--- Data records ---

(** * dnscache-go: a caching DNS resolver and dialer

    A shallow embedding of the resolver's cache store (cache.go), its
    lookup path (lookup, lookupAndCache, LookupHost, LookupAddr, LookupIP),
    its constructor (New) and its dialer (DialContext), with the
    properties of the design document stated over them.

    Conventions.
    - [time.Time] and [time.Duration] are integers counting nanoseconds.
    - A Go slice that may be [nil] is an [option (list _)]: [None] is the
      nil slice, [Some []] an empty slice that is not nil.
    - A Go [error] that may be [nil] is an [option error].
    - Code that reads or writes the resolver is written in a state monad
      over the resolver and the world outside it.
    - Callers at the same time take turns: each runs lookup piece by piece,
      cut where it calls the group, in any order with the others. *)

From stdpp Require Import base gmap strings list fin_maps.
From Stdlib Require Import ZArith Lia Ascii.

Local Open Scope Z_scope.

(** ** Time, slices and errors *)

Abbreviation Time := Z (only parsing).
Abbreviation Duration := Z (only parsing).

(** [time.Time{}], the zero time. *)
Definition zeroTime : Time := 0.

(** [[]string], nil or not. *)
Abbreviation strings := (option (list string)) (only parsing).

(** The elements a [range] loop over the slice visits. *)
Definition elems {A} (s : option (list A)) : list A := default [] s.

(** The error values the resolver meets: the two context errors, the errors of
    the upstream resolver and of the dialer (opaque, told apart by their
    message), the address error of [net.SplitHostPort], the [*net.OpError]
    built by DialContext, and the formatted error of [lookup]. *)
Inductive error : Type :=
  | Canceled
  | DeadlineExceeded
  | ErrOther (msg : string)
  | AddrError (Err Addr : string)
  | UnknownNetworkError (msg : string)
  | OpError (Op Net : string) (Err : error)
  | ErrUnexpectedType (T : string).

(** ** The cache store (cache.go) *)

Module CacheStore.

Record cacheItem : Type := mkItem {
  ips : strings;
  err : option error;
  expireAt : Time;
  used : bool
}.

(** [item.used = b], through the pointer the map holds. *)
Definition set_used (b : bool) (item : cacheItem) : cacheItem :=
  {| ips := ips item; err := err item; expireAt := expireAt item; used := b |}.

(** [store map[string]*cacheItem]; the mutex is not modelled, every method
    runs alone. *)
Abbreviation memoryCache := (gmap string cacheItem) (only parsing).

Definition newMemoryCache : memoryCache := ∅.

(** Get reads the item under the read lock, then, when the item was not yet
    marked, looks the key up again under the write lock and marks it. *)
Definition Get (key : string) (c : memoryCache)
  : (strings * option error * Time) * memoryCache :=
  match c !! key with
  | None => ((None, None, zeroTime), c)
  | Some item =>
      let c' :=
        if negb (used item) then
          match c !! key with
          | Some item' => <[key := set_used true item']> c
          | None => c
          end
        else c in
      ((ips item, err item, expireAt item), c')
  end.

(** Set replaces the item; [now] is the value of [time.Now()]. *)
Definition Set_ (now : Time) (key : string) (ips : strings) (err : option error)
    (ttl : Duration) (c : memoryCache) : memoryCache :=
  <[key := {| ips := ips; err := err; expireAt := now + ttl; used := true |}]> c.

(** One iteration of the loop of Prune, on the store being swept. *)
Definition prune_step (key : string) (item : cacheItem)
    (acc : memoryCache * Z) : memoryCache * Z :=
  let '(store, deleted) := acc in
  if negb (used item) then (delete key store, deleted + 1)
  else (<[key := set_used false item]> store, deleted).

(** Prune ranges over the store and deletes or unmarks each item it meets. *)
Definition Prune (c : memoryCache) : memoryCache * Z :=
  map_fold prune_step (c, 0) c.

(** *** Histories of operations *)

Inductive op : Type :=
  | OpGet (key : string)
  | OpSet (now : Time) (key : string) (ips : strings) (err : option error)
      (ttl : Duration)
  | OpPrune.

Definition step (c : memoryCache) (o : op) : memoryCache :=
  match o with
  | OpGet key => snd (Get key c)
  | OpSet now key ips err ttl => Set_ now key ips err ttl c
  | OpPrune => fst (Prune c)
  end.

Definition run (ops : list op) (c : memoryCache) : memoryCache :=
  fold_left step ops c.

(** Was [key] the argument of a Get or a Set since the last Prune of the
    history (since its start, when it has no Prune)? *)
Definition touch (key : string) (b : bool) (o : op) : bool :=
  match o with
  | OpGet k => if decide (k = key) then true else b
  | OpSet _ k _ _ _ => if decide (k = key) then true else b
  | OpPrune => false
  end.

Definition touched (key : string) (ops : list op) : bool :=
  fold_left (touch key) ops false.

(** *** What Prune does, item by item *)

Definition is_used (kv : string * cacheItem) : Prop := used (snd kv) = true.
Definition is_unused (kv : string * cacheItem) : Prop := used (snd kv) = false.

---

**Brief:**
Please write out, exactly as they appear above, only the lines in the stretch from the line with "runs alone. *)" through the line with "ips err ttl c".

**Written response:**
    runs alone. *)
Abbreviation memoryCache := (gmap string cacheItem) (only parsing).

Definition newMemoryCache : memoryCache := ∅.

(** Get reads the item under the read lock, then, when the item was not yet
    marked, looks the key up again under the write lock and marks it. *)
Definition Get (key : string) (c : memoryCache)
  : (strings * option error * Time) * memoryCache :=
  match c !! key with
  | None => ((None, None, zeroTime), c)
  | Some item =>
      let c' :=
        if negb (used item) then
          match c !! key with
          | Some item' => <[key := set_used true item']> c
          | None => c
          end
        else c in
      ((ips item, err item, expireAt item), c')
  end.

(** Set replaces the item; [now] is the value of [time.Now()]. *)
Definition Set_ (now : Time) (key : string) (ips : strings) (err : option error)
    (ttl : Duration) (c : memoryCache) : memoryCache :=
  <[key := {| ips := ips; err := err; expireAt := now + ttl; used := true |}]> c.

(** One iteration of the loop of Prune, on the store being swept. *)
Definition prune_step (key : string) (item : cacheItem)
    (acc : memoryCache * Z) : memoryCache * Z :=
  let '(store, deleted) := acc in
  if negb (used item) then (delete key store, deleted + 1)
  else (<[key := set_used false item]> store, deleted).

(** Prune ranges over the store and deletes or unmarks each item it meets. *)
Definition Prune (c : memoryCache) : memoryCache * Z :=
  map_fold prune_step (c, 0) c.

(** *** Histories of operations *)

Inductive op : Type :=
  | OpGet (key : string)
  | OpSet (now : Time) (key : string) (ips : strings) (err : option error)
      (ttl : Duration)
  | OpPrune.

Definition step (c : memoryCache) (o : op) : memoryCache :=
  match o with
  | OpGet key => snd (Get key c)
  | OpSet now key ips err ttl => Set_ now key ips err ttl c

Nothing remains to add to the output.